Principles of single molecule localization microscopy. (a) Conventional fluorescence microscopy excites all fluorophores at once, and therefore the images of closely spaced fluorophores overlap. In this case, the best possible image resolution is around 250 nm when using visible light. (b) Single molecule localization microscopy (SMLM) techniques activate and observe only a sparse subset of fluorophores at any given time. Because the images of each fluorophore no longer overlap, the location of each fluorophore can be determined precisely. The fluorophore positions can be used to create a super-resolution image of the sample.

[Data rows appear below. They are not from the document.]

Lemma Direct_plays_by_hand :
  plays_by_hand Direct.startPlayback Direct.playbackFrame (fun _ => True).
Proof.
  apply (by_hand _ _ Direct_released); [| |done].
  - intros w l xs _ Hr Hl Hp.
    destruct (Direct_playbackFrame_array w l xs Hr Hl Hp) as (b & w' & ? & ?).
    by exists b, w'.
  - intros w l xs Hl Hne.
    destruct (Direct_startPlayback_array w l xs Hl Hne) as (w0 & E & H).
    exists w0. unfold playing_from in H. tauto.
Qed.

Lemma Dispatch_plays_by_hand :
  plays_by_hand Dispatch.startPlayback Dispatch.playbackFrame (fun _ => True).
Proof.
  apply (by_hand _ _ Dispatch_released); [| |done].
  - intros w l xs _ Hr Hl Hp.
    destruct (Dispatch_playbackFrame_array w l xs Hr Hl Hp) as (b & w' & ? & ?).
    by exists b, w'.
  - intros w l xs Hl Hne.
    destruct (Dispatch_startPlayback_array w l xs Hl Hne) as (w0 & E & H).
    exists w0. unfold playing_from in H. tauto.
Qed.

Lemma Legacy_plays_by_hand :
  plays_by_hand Legacy.startPlayback Legacy.playbackFrame
    (fun w => no_empty_mapping (host w)).
Proof.
  apply (by_hand _ _ Direct_released).
  - apply Legacy_playbackFrame_array.
  - intros w l xs Hl Hne. rewrite (Legacy_startPlayback_array w l xs Hl Hne).
    eexists. split; [reflexivity|]. by cbn.
  - intros w w' Hh. by rewrite Hh.
Qed.

(** X1. Playback driven by hand: after [startPlayback(S)] for a non-empty
    sequence [S] of frames none of which is [null], [n] calls of
    [playbackFrame()] return [true] for the first [length S] of them and
    [false] for the others; the session is playing, with the cursor at
    [n], as long as [n] is at most [length S], and is stopped, with the
    cursor at 0, after that.  In the earlier copy of [tas.js] this holds
    on a host whose key map has no direction with an empty array of
    keys. *)
Theorem playbackFrame_returns_true_once_per_frame :
  plays_by_hand Direct.startPlayback Direct.playbackFrame (fun _ => True) /\
  plays_by_hand Dispatch.startPlayback Dispatch.playbackFrame (fun _ => True) /\
  plays_by_hand Legacy.startPlayback Legacy.playbackFrame
    (fun w => no_empty_mapping (host w)).
Proof.
  split; [apply Direct_plays_by_hand|].
  split; [apply Dispatch_plays_by_hand | apply Legacy_plays_by_hand].
Qed.

Lemma playbackFrame_returns_true_once_per_frame_witness :
  store one_frame_world !! 1 = Some [left_frame] /\
  [left_frame] <> [] /\ Forall playable [left_frame] /\
  no_empty_mapping (host one_frame_world) /\
  exists w',
    (Legacy.startPlayback (VArr 1);; calls Legacy.playbackFrame 3) one_frame_world
      = (Normal (replicate (3 `min` 1) true ++ replicate (3 - 1) false), w') /\
    _isPlaying (tas w') = bool_decide (3 <= 1) /\
    _playbackIndex (tas w') = (if bool_decide (3 <= 1) then 3 else 0).
Proof.
  assert (H1 : store one_frame_world !! 1 = Some [left_frame]) by reflexivity.
  assert (H2 : [left_frame] <> []) by discriminate.
  assert (H3 : Forall playable [left_frame])
    by (repeat constructor; discriminate).
  assert (H4 : no_empty_mapping (host one_frame_world)) by (intros m d; discriminate).
  split; [exact H1|]. split; [exact H2|]. split; [exact H3|]. split; [exact H4|].
  exact (proj2 (proj2 playbackFrame_returns_true_once_per_frame)
           one_frame_world 1 [left_frame] 3 H1 H2 H3 H4).
Defined.
(** A reply that is a JSON object is read field by field, absent fields
    taking their defaults. *)
Lemma clean_ai_response_object (json_loads : pystr -> outcome pyval)
    (ai_response : pystr) (d : dict) :
  json_loads (strip_fences ai_response) = Return (PDict d) ->
  _clean_ai_response json_loads ai_response =
    Return {| service := dict_get_default d (py "service") PNone;
              target := dict_get_default d (py "target") (PDict []);
              variables := dict_get_default d (py "variables") (PDict []);
              response_text := dict_get_default d (py "response_text") (PStr []);
              data := dict_get_default d (py "data") (PDict []) |}.
Proof. intros H. unfold _clean_ai_response. rewrite H. reflexivity. Qed.

Example clean_ai_response_plain_text :
  _clean_ai_response Reference.loads (py "The kitchen light is on.") =
    Return {| service := PNone; target := PDict []; variables := PDict [];
              response_text := PStr (py "The kitchen light is on.");
              data := PDict [] |}.
Proof. vm_compute. reflexivity. Qed.

(** C7 (the code departs from it): the parser is to degrade gracefully on
    every input, but a reply that is valid JSON without being an object,
    such as [42], passes [json.loads] and then fails on [data.get] with an
    [AttributeError] that nothing handles. *)
Theorem clean_ai_response_non_object_raises :
  Reference.loads (strip_fences (py "42")) = Return (PInt 42)
  /\ _clean_ai_response Reference.loads (py "42") = Raise AttributeError.
Proof. split; vm_compute; reflexivity. Qed.

(** C8 as stated fails: a plain reply with a trailing blank keeps the blank
    when it is parsed inside a fence and loses it when parsed bare. *)
Lemma fence_wrap_counterexample :
  _clean_ai_response Reference.loads (wrap (py "json") (py "ok ")) =
    Return {| service := PNone; target := PDict []; variables := PDict [];
              response_text := PStr (py "ok "); data := PDict [] |}
  /\ _clean_ai_response Reference.loads (py "ok ") =
    Return {| service := PNone; target := PDict []; variables := PDict [];
              response_text := PStr (py "ok"); data := PDict [] |}
  /\ _clean_ai_response Reference.loads (wrap (py "json") (py "ok ")) <>
     _clean_ai_response Reference.loads (py "ok ").
Proof.
  split; [vm_compute; reflexivity|].
  split; [vm_compute; reflexivity|].
  vm_compute. discriminate.
Qed.

(** C8 (amended): for a raw input without trailing white space that is not
    itself fenced, and a tag of ASCII letters, parsing the fenced input
    removes exactly the opening and the closing fence line and yields the
    intent of the bare input, whatever [json.loads] does. *)
Theorem fence_wrap_same_intent (json_loads : pystr -> outcome pyval)
    (tag raw : pystr) :
  forallb is_ascii_letter tag = true ->
  rstrip raw = raw ->
  fenced (strip raw) = false ->
  strip_fences (wrap tag raw) = strip raw
  /\ _clean_ai_response json_loads (wrap tag raw) =
     _clean_ai_response json_loads raw.
Proof.
  intros Htag Hr Hf.
  assert (E : strip_fences (wrap tag raw) = strip_fences raw).
  { rewrite (strip_fences_wrap _ _ Htag), (strip_fences_unfenced _ Hf).
    unfold strip. symmetry. apply rstrip_lstrip, Hr. }
  split.
  - rewrite E. apply strip_fences_unfenced, Hf.
  - unfold _clean_ai_response. rewrite E. reflexivity.
Qed.

Lemma fence_wrap_same_intent_witness :
  forallb is_ascii_letter (py "json") = true
  /\ rstrip (py "  {}") = py "  {}"
  /\ fenced (strip (py "  {}")) = false
  /\ strip_fences (wrap (py "json") (py "  {}")) = py "{}"
  /\ _clean_ai_response Reference.loads (wrap (py "json") (py "  {}")) =
     _clean_ai_response Reference.loads (py "  {}").
Proof.
  split; [reflexivity|]. split; [reflexivity|]. split; [reflexivity|].
  apply (fence_wrap_same_intent Reference.loads (py "json") (py "  {}"));
    reflexivity.
Defined.

(** ** The dispatcher *)

Lemma record_event_twice (a b : event) (w : world) :
  record_event b (record_event a w) =
  {| settings := settings w; trace := trace w ++ [a; b] |}.
Proof. unfold record_event. simpl. rewrite <- app_assoc. reflexivity. Qed.

Section DispatchProperties.

Variable float_of_str : pystr -> option pyfloat.
Variable requests_post : list event -> request -> http_outcome.
Variable self : hagpt.

Local Abbreviation dispatch := (_call_ha_service float_of_str requests_post self).
Local Abbreviation post := (post_and_report requests_post).

Lemma set_debug_switch (virt_setting : pyval) (w : world) :
  _set_virtual_file_entity (PStr (py "switch.debug")) virt_setting w =
  setting_written (py "Log Mode")
    (if eq_str virt_setting (py "turn_on") then PStr (py "Debug")
     else PStr (py "Info")) w.
Proof.
  unfold _set_virtual_file_entity.
  replace (eq_str (PStr (py "switch.debug")) (py "switch.debug")) with true
    by reflexivity.
  cbv zeta. unfold get_setting_val, change_setting_val, snd.
  rewrite record_event_twice. reflexivity.
Qed.

Lemma set_preferences (virt_setting : pyval) (w : world) :
  _set_virtual_file_entity (PStr (py "input_select.preferences"))
    virt_setting w =
  setting_written (py "Default Preference") virt_setting w.
Proof.
  unfold _set_virtual_file_entity.
  replace (eq_str (PStr (py "input_select.preferences")) (py "switch.debug"))
    with false by reflexivity.
  replace (eq_str (PStr (py "input_select.preferences"))
             (py "input_select.preferences")) with true by reflexivity.
  cbv zeta. unfold get_setting_val, change_setting_val, snd.
  rewrite record_event_twice. reflexivity.
Qed.

(** Every path through the dispatcher ends in one of four ways. *)
Lemma dispatch_cases (service : pystr)
    (target data dataopt variables : option dict) (w : world) :
  (exists e, dispatch service target data dataopt variables w = (Raise e, w))
  \/ (exists name value,
        dispatch service target data dataopt variables w =
        (Return (ha_result (py "200: OK")), setting_written name value w))
  \/ dispatch service target data dataopt variables w =
     (Return (ha_result (py "Request error: Volume_Float_Conversion")), w)
  \/ (exists q,
        dispatch service target data dataopt variables w = post q w).
Proof.
  unfold _call_ha_service. cbv zeta.
  destruct (split_once 46 service) as [[domain service_name]|];
    [|left; eexists; reflexivity].
  destruct (startswith service (py "script.") && _);
    [right; right; right; eexists; reflexivity|].
  destruct (str_eqb service (py "input_select.select_option") && _).
  { destruct (eq_str _ (py "input_select.preferences")) eqn:E.
    - apply eq_str_eq in E. rewrite E, set_preferences.
      right; left. eexists _, _. reflexivity.
    - right; right; right; eexists; reflexivity. }
  destruct (startswith service (py "notify.") && _).
  { destruct (startswith service (py "notify.echo_"));
      right; right; right; eexists; reflexivity. }
  destruct (eq_str _ (py "switch.debug")) eqn:E.
  { apply eq_str_eq in E. rewrite E, set_debug_switch.
    right; left. eexists _, _. reflexivity. }
  destruct (eq_str _ (py "media_player.base_speaker") && _) eqn:B;
    [|right; right; right; eexists; reflexivity].
  apply andb_true_iff in B. destruct B as [B _].
  unfold _set_virtual_entity_base. rewrite B.
  destruct (py_float float_of_str _) as [f|[]].
  - right; right; right; eexists; reflexivity.
  - right; right; left. reflexivity.
  - left; eexists; reflexivity.
  - left; eexists; reflexivity.
  - left; eexists; reflexivity.
  - left; eexists; reflexivity.
Qed.

Lemma post_trace (q : request) (w : world) :
  snd (post q w) = record_event (HttpPost q) w.
Proof. unfold post_and_report. destruct (requests_post _ _); reflexivity. Qed.

Lemma default_branch_conditions (service : pystr)
    (data variables : option dict) :
  default_branch service data variables = true ->
  startswith service (py "script.") && dict_truthy (or_empty variables) = false
  /\ str_eqb service (py "input_select.select_option")
     && dict_truthy (or_empty data) = false
  /\ startswith service (py "notify.") && dict_truthy (or_empty data) = false.
Proof.
  unfold default_branch, script_branch, select_branch, notify_branch.
  rewrite !andb_true_iff, !negb_true_iff. tauto.
Qed.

Instead of plotting the diffraction-limited image of the fluorophore (top sequence), the measured location of each fluorophore is plotted (bottom sequence). (c) SMLM image of tagged chemotaxis receptors in Escherichia coli. Each small point is a single fluorophore with approximately 15-nm localization precision. The SMLM image is much sharper than the conventional image (inset in (c)). (d) The location of fluorophores can be determined more precisely if the fluorophore emits more photons. If the fluorophore only emits 100 photons (left) it becomes more difficult to locate the center of its image in comparison to emission of 1,000 (middle) or 10,000 (right) photons.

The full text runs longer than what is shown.